權恩妃打字回復道:「我今天真的挺佩服你的。」
劉裕看著這條消息滿臉問號。
「佩服我什麼?佩服我被兩個女人逼得想跳樓?」
權恩妃撇了撇嘴,回復道:
「一般人可扛不住這樣的誘惑。兩個女愛豆哭著喊著要跟你在一起,甚至願意為了你妥協到那種離譜的程度。換做其他男人估計早就樂瘋了,順水推舟就把便宜占了。你居然還能死死守著底線,甚至還知道發消息讓我去逮人。」
劉裕看著屏幕上的「誘惑」兩個字忍不住翻了個白眼,手指用力地戳著屏幕。
「誘惑?我只看到了災難。」
劉裕回復得咬牙切齒,「權恩妃xi,你可能對我的心理承受能力有什麼誤解。我就是一個想安安穩穩打工賺錢的錄音師。你們那個圈子太複雜了,我惹不起。今天這事兒要是爆出去,我明天就能被兩家的粉絲套上麻袋沉漢江你信不信?」
權恩妃看著劉裕的回覆忍不住輕笑出聲。
這男人還真是一如既往的現實和清醒。
「行了,知道你委屈了。」
權恩妃回復道,「叡娜這邊我會看好她的。她就是一時衝動,小孩子心性,覺得好玩或者不服輸。等她冷靜幾天,這股勁兒過去了就好了。你也別太有心理負擔。」
「那就拜託你了權隊長。你簡直是我的再生父母。」
劉裕發了一個感激涕零的表情包過去。
「少來這套。你最好管好你自己那邊。田小娟前輩可不是叡娜那種好糊弄的小孩子。祝你好運吧,劉裕老師。
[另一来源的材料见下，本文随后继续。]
(** Substituting parameters into a text is filling all placeholders at
    once, whatever the order in which the hash map lists them, as long as no
    value has a dollar sign and no key a brace: placeholders of parameters are
    replaced by their values, the others and the text between them are kept. *)
Theorem substitution_simultaneous `{HashOrder} (ps : list Piece) (parameters : gmap string string) :
  Forall piece_ok ps -> map_Forall parameter_ok parameters ->
  substitute_string (render ps) parameters = render (fill parameters <$> ps).
Proof.
  intros Hps Hpar. unfold substitute_string.
  trans (render (fill_in (hash_keys parameters) parameters <$> ps)).
  - assert (forall k, k ∈ hash_keys parameters -> is_Some (parameters !! k)) as Hks by (intros k; by rewrite elem_of_hash_keys).
    revert ps Hps. induction (hash_keys parameters) as [|k ks IH]; intros ps Hps; cbn [foldl].
    + f_equal. rewrite <- (list_fmap_id ps) at 1. apply list_fmap_ext. intros _ [s|k] _; [done|]. cbn. by rewrite bool_decide_false by set_solver.
    + destruct (Hks k) as [v Hv]; [by constructor|]. rewrite Hv. destruct (Hpar k v Hv) as [Hk Hd]. rewrite replace_render by done.
      rewrite IH; [|set_solver|by apply pieces_filled]. f_equal. rewrite <- list_fmap_compose. apply list_fmap_ext. intros _ p _.
      by apply fill_in_cons.
  - f_equal. apply list_fmap_ext. intros _ [s|k] _; [done|]. cbn. case_bool_decide as Hin; [done|]. rewrite elem_of_hash_keys in Hin.
    by rewrite (proj2 (eq_None_not_Some _)).
Qed.

End SubstitutionProof.

(** ** Runs of the manager *)

Section Runs.
Context `{HashOrder, DebugMap} (cfg : IncidentResponseConfig).

Definition created_id (e : Env) (incident : string) : string := ("workflow-" ++ incident ++ "-" ++ uuid e)%string.

(** Random identifiers are not drawn twice. *)
Fixpoint fresh_run (ops : list IrOp) (m : Manager) : Prop :=
  match ops with
  | [] => True
  | op :: ops' =>
      match op with OpCreate e incident _ _ _ => active_workflows m !! created_id e incident = None | _ => True end /\
      fresh_run ops' (ir_step cfg m op)
  end.

(** An invariant that every operation keeps, given the operations before it. *)
Lemma fresh_run_keeps (P : list IrOp -> Manager -> Prop) ops (ok : IrOp -> Prop) :
  P [] manager_new ->
  (forall before m op, P before m -> ok op ->
     match op with OpCreate e incident _ _ _ => active_workflows m !! created_id e incident = None | _ => True end ->
     P (before ++ [op]) (ir_step cfg m op)) ->
  Forall ok ops -> fresh_run ops manager_new -> P ops (ir_run cfg ops manager_new).
Proof.
  intros Hinit Hstep Hok Hf. change ops with ([] ++ ops) at 1. revert Hinit Hf. generalize (@nil IrOp), manager_new.
  induction Hok as [|op ops Hop Hok IH]; intros before m Hp Hf; cbn [ir_run foldl].
  - by rewrite app_nil_r.
  - destruct Hf as [Hfr Hf]. rewrite (cons_middle op), app_assoc. apply IH; [by apply Hstep|done].
Qed.

(** *** What the operations do to the tables *)

Lemma append_tables e r m :
  let m' := (append_security_event e r m).1 in
  active_workflows m' = active_workflows m /\ workflow_history m' = workflow_history m /\ tasks m' = tasks m.
Proof. by destruct r. Qed.

Lemma execute_tables t r a m :
  let m' := (execute_action t r a m).1 in
  active_workflows m' = active_workflows m /\ workflow_history m' = workflow_history m /\ tasks m' = tasks m.
Proof. unfold execute_action. pose proof (append_tables (action_entry t a) r m) as Ht. by destruct (append_security_event _ _ _). Qed.

Lemma execute_result t r a m : (execute_action t r a m).2 = match r with Appended => Ok (action_message a) | AppendedThenFailed e | AppendFailed e => Err e end.
Proof. by destruct r. Qed.

(** What [create_insert] does. *)
Lemma create_tables e incident template parameters sev m :
  let m' := (create_insert cfg e incident template parameters sev m).1 in
  workflow_history m' = workflow_history m /\ tasks m' = tasks m /\
  (active_workflows m' = active_workflows m \/
   exists t, default_templates !! template = Some t /\
     active_workflows m' = <[created_id e incident :=
       new_workflow cfg (created_id e incident) incident t parameters sev (instant e) (instant' e)]> (active_workflows m)).
Proof.
  unfold create_insert. destruct (default_templates !! template) as [t|]; [|by split_and!; auto].
  match goal with |- context [append_security_event ?x ?r ?y] => pose proof (append_tables x r y) as (Ha & Hh & Ht); destruct (append_security_event x r y) end.
  cbn [fst] in *. split_and!; [done..|]. right. exists t. done.
Qed.

Lemma approve_tables e id who m :
  let m' := (approve_mark e id who m).1 in
  workflow_history m' = workflow_history m /\ tasks m' = tasks m /\
  (active_workflows m' = active_workflows m \/
   exists w, active_workflows m !! id = Some w /\ wf_status w = PendingApproval /\
     active_workflows m' = <[id := approved who (instant e) (instant' e) w]> (active_workflows m)).
Proof.
  unfold approve_mark. destruct (active_workflows m !! id) as [w|] eqn:Hw; [|by split_and!; auto]. case_bool_decide; [|by split_and!; auto].
  match goal with |- context [append_security_event ?x ?r ?y] => pose proof (append_tables x r y) as (Ha & Hh & Ht) end.
  split_and!; [done..|]. right. by exists w.
Qed.
Example investigation_demo_run :
  let y := sys_run budget demo_ops (mkSystem [] store_new) in
  (fun c => (c_id c, c_status c, c_proposal c)) <$> completions (store y) = [("b", "failed", "{}"); ("a", "completed", "link_flap/plausible")]%string /\
  tr_name <$> tool_records (store y) = ["query_graph"%string] /\ reserved (store y) = ∅.
Proof. vm_compute. split_and!; reflexivity. Qed.

Lemma outcomes_are_honest_witness :
  exists rca, validated "link_flap/plausible" rca /\ (epistemic_state rca = "supported"%string \/ epistemic_state rca = "plausible"%string).
Proof.
  assert (exists c, c ∈ completions (store (sys_run budget demo_ops (mkSystem [] store_new))) /\
            c_status c = "completed"%string /\ c_proposal c = "link_flap/plausible"%string) as (c & Hc & Hst & Hp).
  { eexists. split; [apply list_elem_of_lookup_2 with (i := 1%nat); vm_compute; reflexivity|split; reflexivity]. }
  destruct (outcomes_are_honest budget demo_ops c Hc) as [Hposted|[_ Hr]].
  - assert (posted demo_ops = []) as Hnone by reflexivity. rewrite Hnone in Hposted. by apply elem_of_nil in Hposted.
  - rewrite <- Hp. by apply Hr.
Defined.

(** A client completes an investigation with a proposal of its own. *)
Definition made_up : Completion := mkCompletion "a" "completed" "" "reboot everything" 0 f64_zero.

Example posted_outcome_unchecked :
  made_up ∈ completions (store (sys_run budget (demo_ops ++ [OpPost true made_up]) (mkSystem [] store_new))).
Proof. apply list_elem_of_lookup_2 with (i := 2%nat). vm_compute. reflexivity. Qed.

(** Two answers that report 2^62 tokens each stop the task in a checked build; what
    it reserved stays in the ledger. *)
Definition large_answer : InvEnv :=
  mkInvEnv (inr f64_zero) store_works None None ("sys", "usr")%string
    (inr (mkResponse (Some ""%string) [call "query_graph"] "tool_use" (2 ^ 62) f64_zero)) (inr V_Null) true.

Example token_count_panics :
  let y := sys_run budget (OpSpawn "a" "r1" :: moves 0 10 large_answer) (mkSystem [] store_new) in
  i_point <$> investigations y = [I_Panicked 1] /\ reserved (store y) = {["a:iter:1"%string := "a"%string]}.
Proof. vm_compute. split; reflexivity. Qed.

Lemma tool_calls_distinct_witness : NoDup (calls_of "a" (store (sys_run budget demo_ops (mkSystem [] store_new)))).
Proof. apply (tool_calls_distinct budget demo_ops "a"). vm_compute. apply (bool_decide_unpack _). vm_compute. exact I. Defined.

#[local] Instance storable_dec l : Decision (storable l).
Proof. unfold storable. apply _. Defined.

Definition waiting_ops : list SysOp := OpSpawn "a" "r1" :: moves 0 4 (answer "" []).

(** The last of the four moves made the reservation. *)
Lemma reservations_match_witness :
  reserved (store (sys_run budget waiting_ops (mkSystem [] store_new))) !! "a:iter:0"%string = Some "a"%string.
Proof.
  apply (reservations_match budget waiting_ops).
  - apply (bool_decide_unpack _). vm_compute. exact I.
  - intros n op Hn. destruct n as [|[|[|[|[|n]]]]]; cbn in Hn; [injection Hn as <-..|done]; [exact I|..];
      (split; [reflexivity|]; intros i l Hi Hl; vm_compute in Hi; injection Hi as <-; vm_compute in Hl; try discriminate Hl;
       injection Hl as <-; apply (bool_decide_unpack _); vm_compute; exact I).
  - eexists. split; [apply list_elem_of_lookup_2 with (i := 0%nat); vm_compute; reflexivity|split; reflexivity].
Defined.

(** Of two days with the same ledger: what the first one spent blocks the second. *)
Definition spent_ledger : Store := save_durable_budget_ledger store_works (mkLedger f64_one ∅ ∅) store_new.

Example second_day_blocked :
  i_point (inv_run budget 2 (fun _ => answer "" []) (investigation_new "c" "r3") spent_ledger).1 =
  I_Done (resolve_investigation_outcome (DailyBudgetExceeded f64_one f64_one) "").
Proof. vm_compute. reflexivity. Qed.
(** The state in which the poller leaves a mail it stored. *)
Lemma poller_stored email st id rid vid :
  freshIds st ->
  fst (EmailPollingService.processReceivedEmail email st)
    = Ok (EmailPollingService.processed id rid vid) ->
  exists r,
    id = next_oid st /\
    proposals (snd (EmailPollingService.processReceivedEmail email st))
    = (proposals st
       ++ [markForReview (newDoc st r vid (rawOf email) (receivedAt email st))])%list.
Proof.
  intros Hfresh. rewrite processReceivedEmail_run. cbv zeta.
  destruct (uncorrelated _); [discriminate |].
  destruct (rfpId _) as [rid' |]; [| discriminate].
  destruct (vendorId _) as [vid' |]; [| discriminate].
  destruct (castOf rid') as [r |]; [| discriminate].
  destruct (find (samePair r vid') (proposals st)); [discriminate |].
  cbn [fst snd]. intros [= <- <- <-]. exists r. split; [reflexivity |].
  rewrite (proj1 (proj2 (advanceIfSent_fields _ _))).
  rewrite afterParse_of_body. cbn [set_proposals stored proposals]. unfold hasId.
  apply updateFirst_appended. exact Hfresh.
Qed.
(** * ai-NES core: a shallow embedding of the controller, the mappers
      NROM / CNROM / MMC3 and the 6502 interpreter, with the properties
      the specification states about them.

    Conventions.  JavaScript numbers that the emulator only ever uses as
    small integers are modelled as [Z].  The bit operators of JavaScript
    work on 32-bit two's-complement integers; where an operand comes
    from outside (a button index, a bank count) the conversion is
    written out with the functions of module [JS]; on bytes and 16-bit
    addresses the operators coincide with [Z.land], [Z.lor], [Z.lxor],
    [Z.shiftl] and [Z.shiftr] and are written that way.  Typed arrays
    ([Uint8Array], [Uint32Array]) are lists read and written by index;
    a store into a [Uint8Array] keeps the low eight bits, a read outside
    the array is [undefined] ([None]).

    The file has two parts: the model (definitions only), then the
    statements and proofs. *)

From Stdlib Require Import ZArith Lia List Bool.
From stdpp Require Import base numbers list.

Open Scope Z_scope.

(* ================================================================== *)
(** * Part I: the model *)
(* ================================================================== *)

(** ** JavaScript integer operators and typed arrays *)

Module JS.

(** ToInt32: reduce modulo 2^32 and read the result as a signed word. *)
Definition toInt32 (x : Z) : Z :=
  let u := x mod 2 ^ 32 in
  if u <? 2 ^ 31 then u else u - 2 ^ 32.

(** ToUint32, the conversion done by a store into a [Uint32Array]. *)
Definition toUint32 (x : Z) : Z := x mod 2 ^ 32.

(** ToUint8, the conversion done by a store into a [Uint8Array]. *)
Definition toUint8 (x : Z) : Z := x mod 256.

(** [a << k]: the shift count is taken modulo 32. *)
Definition shl (a k : Z) : Z := toInt32 (Z.shiftl (toInt32 a) (k mod 32)).

(** [a >> k]: sign-propagating. *)
Definition sar (a k : Z) : Z := Z.shiftr (toInt32 a) (k mod 32).

(** [a >>> k]: zero-filling. *)
Definition shr (a k : Z) : Z := Z.shiftr (toUint32 a) (k mod 32).

Definition band (a b : Z) : Z := Z.land (toInt32 a) (toInt32 b).
Definition bor (a b : Z) : Z := Z.lor (toInt32 a) (toInt32 b).
Definition bxor (a b : Z) : Z := Z.lxor (toInt32 a) (toInt32 b).

(** [arr[i]] on a typed array: [undefined] outside the array. *)
Definition get (arr : list Z) (i : Z) : option Z :=
  if i <? 0 then None else arr !! Z.to_nat i.

(** [arr[i]] used as a number in a bit operation, where [undefined]
    counts as 0. *)
Definition getNum (arr : list Z) (i : Z) : Z := default 0 (get arr i).

(** [arr[i] = v] on a [Uint8Array]: nothing happens outside the array. *)
Definition store8 (arr : list Z) (i v : Z) : list Z :=
  if i <? 0 then arr else <[Z.to_nat i := toUint8 v]> arr.

(** [arr[i] = v] on a [Uint32Array]. *)
Definition store32 (arr : list Z) (i v : Z) : list Z :=
  if i <? 0 then arr else <[Z.to_nat i := toUint32 v]> arr.

End JS.

(** The values of a range, for checks that run over every byte. *)
Definition Zrange (n : nat) : list Z := List.map Z.of_nat (seq 0 n).
(** C4 as stated fails when the next conversation cannot be loaded: the
    backend container shows c1 of [c1; c2], c1 is deleted and the request
    for c2 fails.  c2 remains in the list, yet the current conversation is
    still the deleted c1, with its messages. *)
Lemma delete_current_counterexample :
  let s' := BackendContext.deleteConversationHandler (Some "c1")
              [sampleConv1; sampleConv2] "c1" None backendState in
  BackendContext.conversations s' = [sampleConv2]
  /\ BackendContext.currentConversationId s' = Some "c1"
  /\ BackendContext.currentConversationId s' <> Some "c2"
  /\ BackendContext.messages s' = sampleMessages.
Proof. vm_compute. repeat split. discriminate. Qed.

(** The localStorage container sets the message state to what the store
    holds, with no guard: deleting c1 when the store has no message list
    for the next conversation c2 makes c2 current and the message state
    null. *)
Example delete_switches_to_null_messages :
  let s' := fst (ConversationContext.deleteConversation (Some "c1")
                   [sampleConv1; sampleConv2] "c1" unevenApp) in
  ConversationContext.currentConversationId s' = Some "c2"
  /\ ConversationContext.messages s' = None.
Proof. vm_compute. split; reflexivity. Qed.

(** ** The first message of a session *)

(** C8, at the input where the code departs from it.  Sending the first
    message with no current conversation creates three conversations, not
    one: sendMessage creates c1, and each of its two addMessage calls still
    sees currentConversationId = null in its closure and creates another
    (c2 for the user message, c3 for the placeholder), although c1 and then
    c2 were already made current.  The user message is stored in c2, the
    placeholder in c3, which is current at the end; the message list shown
    is the welcome message and the placeholder, without the user's
    message. *)
Theorem first_message_creates_three_conversations :
  snd firstMessage = Ok (Some "bot-1")
  /\ map conv_id (ConversationContext.conversations (fst firstMessage))
     = ["c3"; "c2"; "c1"]
  /\ ConversationContext.currentConversationId (fst firstMessage) = Some "c3"
  /\ map msg_id <$> ConversationContext.messages (fst firstMessage)
     = Some ["welcome"; "bot-1"]
  /\ storedMessageIds (fst firstMessage) "c1" = Some ["welcome"]
  /\ storedMessageIds (fst firstMessage) "c2" = Some ["welcome"; "user-1"]
  /\ storedMessageIds (fst firstMessage) "c3" = Some ["welcome"; "bot-1"].
Proof. vm_compute. repeat split. Qed.

Lemma getMessages_setCurrent (id : option string) (k : string)
    (ls : LocalStorageService.LocalStorage) :
  LocalStorageService.getMessages (LocalStorageService.setCurrentConversationId id ls) k
  = LocalStorageService.getMessages ls k.
Proof.
  unfold LocalStorageService.setCurrentConversationId.
  destruct id as [i|]; [destruct (JsString.truthy i)|]; reflexivity.
Qed.

Lemma getConversations_setCurrent (id : option string)
    (ls : LocalStorageService.LocalStorage) :
  LocalStorageService.getConversationsOrEmpty
    (LocalStorageService.setCurrentConversationId id ls)
  = LocalStorageService.getConversationsOrEmpty ls.
Proof.
  unfold LocalStorageService.setCurrentConversationId.
  destruct id as [i|]; [destruct (JsString.truthy i)|]; reflexivity.
Qed.

Lemma addMessage_keeps_message (message : Message) (env : Env) :
  JsString.truthy (msg_id message) = true ->
  msg_timestamp message = env_now env ->
  {| msg_id := if JsString.truthy (msg_id message)
               then msg_id message else env_messageId env;
     msg_role := msg_role message;
     msg_content := msg_content message;
     msg_answer := msg_answer message;
     msg_displayedAnswer := msg_displayedAnswer message;
     msg_chart := msg_chart message;
     msg_table := msg_table message;
     msg_evidence := msg_evidence message;
     msg_isStreaming := msg_isStreaming message;
     msg_isThinking := msg_isThinking message;
     msg_isError := msg_isError message;
     msg_timestamp := if JsString.truthy (msg_timestamp message)
                      then msg_timestamp message else env_now env |}
  = message.
Proof.
  intros Hid Hts. rewrite Hid. destruct message; simpl in *. subst.
  destruct (JsString.truthy (env_now env)); reflexivity.
Qed.
(** The result of a query is in the order of the query. *)
Lemma runQuery_sorted store q (R : relation DocSnap) :
  Transitive R ->
  (forall d1 d2, Firestore.doc_le (Firestore.orderBys q) d1 d2 -> R d1 d2) ->
  StronglySorted R (Firestore.runQuery store q).
Proof.
  intros HR Hle. unfold Firestore.runQuery.
  apply StronglySorted_limited, StronglySorted_filter.
  apply Sorted_StronglySorted; [exact HR|].
  eapply Sorted_weaken; [exact Hle|]. apply Sorted_merge_sort. apply _.
Qed.

Lemma orderBys_snapshot_query familyId perPage lastDoc year month tag :
  Firestore.orderBys (snapshot_query familyId perPage lastDoc year month tag)
  = [("timestamp", Desc)].
Proof.
  unfold snapshot_query, Firestore.orderBys.
  rewrite !flat_map_app. cbn [flat_map app].
  destruct year as [y|]; [destruct (y =? 0)|];
    destruct month as [m|]; try destruct (m =? 0);
    destruct tag as [t|]; try destruct (all_whitespace t);
    destruct lastDoc; reflexivity.
Qed.

Lemma snapshot_query_fixed familyId perPage lastDoc year month tag :
  In (Where "familyId" OpEq (VStr familyId))
     (snapshot_query familyId perPage lastDoc year month tag)
  /\ In (Where "type" OpEq (VStr (js "snapshot")))
        (snapshot_query familyId perPage lastDoc year month tag)
  /\ In (OrderBy "timestamp" Desc)
        (snapshot_query familyId perPage lastDoc year month tag)
  /\ In (Limit (match perPage with
                | Some n => if n =? 0 then 20 else n
                | None => 20
                end))
        (snapshot_query familyId perPage lastDoc year month tag)
  /\ (forall d, lastDoc = Some d ->
                In (StartAfter d)
                   (snapshot_query familyId perPage lastDoc year month tag)).
Proof.
  unfold snapshot_query. split; [|split; [|split; [|split]]].
  - apply in_or_app. left. left. reflexivity.
  - apply in_or_app. left. right. left. reflexivity.
  - do 4 (apply in_or_app; right). apply in_or_app. left. left. reflexivity.
  - do 4 (apply in_or_app; right). apply in_or_app. left. right. left.
    reflexivity.
  - intros d ->. do 5 (apply in_or_app; right). left. reflexivity.
Qed.
(** C1, as stated, fails: a plain string with a directory prefix is not
    recognized, although its basename is a recognized command. *)
Lemma plain_string_with_directory_not_wrapped :
  "blockMesh" ∈ OPENFOAM_COMMANDS
  ∧ should_wrap_command (Str "blockMesh") = true
  ∧ should_wrap_command (Str "/usr/bin/blockMesh") = false.
Proof.
  split; [|split; reflexivity].
  apply elem_of_OPENFOAM_COMMANDS, list_elem_of_lookup. by exists 0.
Qed.

(** C1, amended. A plain string is tested whole and a path-like object by
    its basename: a recognized name is wrappable as a plain string and as a
    path-like object, the latter under any directory prefix; a token whose
    name (the whole string, or the basename of the path-like object) is not
    recognized is not wrappable. *)
Theorem should_wrap_command_by_form :
  (∀ s, should_wrap_command (Str s) = true ↔ s ∈ OPENFOAM_COMMANDS)
  ∧ (∀ p, should_wrap_command (PathLike p) = true
          ↔ PosixPath.name p ∈ OPENFOAM_COMMANDS)
  ∧ (∀ name dir, name ∈ OPENFOAM_COMMANDS →
       should_wrap_command (Str name) = true
       ∧ should_wrap_command (PathLike name) = true
       ∧ should_wrap_command (PathLike (dir +:+ "/" +:+ name)) = true)
  ∧ (∀ cmd, cmd_name cmd ∉ OPENFOAM_COMMANDS → should_wrap_command cmd = false).
Proof.
  unfold should_wrap_command. split; [|split; [|split]].
  - intros s. apply bool_decide_eq_true.
  - intros p. apply bool_decide_eq_true.
  - intros name dir Hname.
    destruct (recognized_name_plain name Hname) as (c & name' & -> & Hplain & Hdot).
    cbn [cmd_name]. rewrite name_bare, name_dir by done.
    by rewrite bool_decide_eq_true_2.
  - intros cmd Hcmd. by apply bool_decide_eq_false.
Qed.

Lemma should_wrap_command_by_form_witness :
  should_wrap_command (Str "blockMesh") = true
  ∧ should_wrap_command (PathLike "blockMesh") = true
  ∧ should_wrap_command (PathLike "/usr/bin/blockMesh") = true
  ∧ should_wrap_command (PathLike "/usr/bin/ls") = false.
Proof.
  destruct should_wrap_command_by_form as (_ & _ & Hrec & Hnot).
  assert ("blockMesh" ∈ OPENFOAM_COMMANDS) as Hin.
  { apply elem_of_OPENFOAM_COMMANDS, list_elem_of_lookup. by exists 0. }
  destruct (Hrec "blockMesh" "/usr/bin" Hin) as (Hs & Hp & Hd).
  split; [exact Hs | split; [exact Hp | split; [exact Hd |]]].
  apply Hnot. intros H. apply elem_of_OPENFOAM_COMMANDS in H.
  unfold OPENFOAM_COMMANDS_list in H.
  repeat (apply elem_of_cons in H as [H|H]; [discriminate H|]).
  by apply elem_of_nil in H.
Defined.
」
權恩妃發完這條消息後就放下了手機,起身走回了自己的房間。
劉裕看著聊天界面的最後一行字深深地嘆了口氣。
可不咋的,崔叡娜那邊有權恩妃鎮壓,那田小娟這邊呢?
浴室的水聲停止了。
劉裕立刻收起手機正襟危坐,像個等待審判的死囚。
浴室門被推開,一陣溫熱的水汽飄了出來。
田小娟穿著劉裕的灰色T恤走了出來。T恤的下擺剛好遮住大腿,她一邊走一邊用毛巾隨意地擦著還在滴水的頭髮。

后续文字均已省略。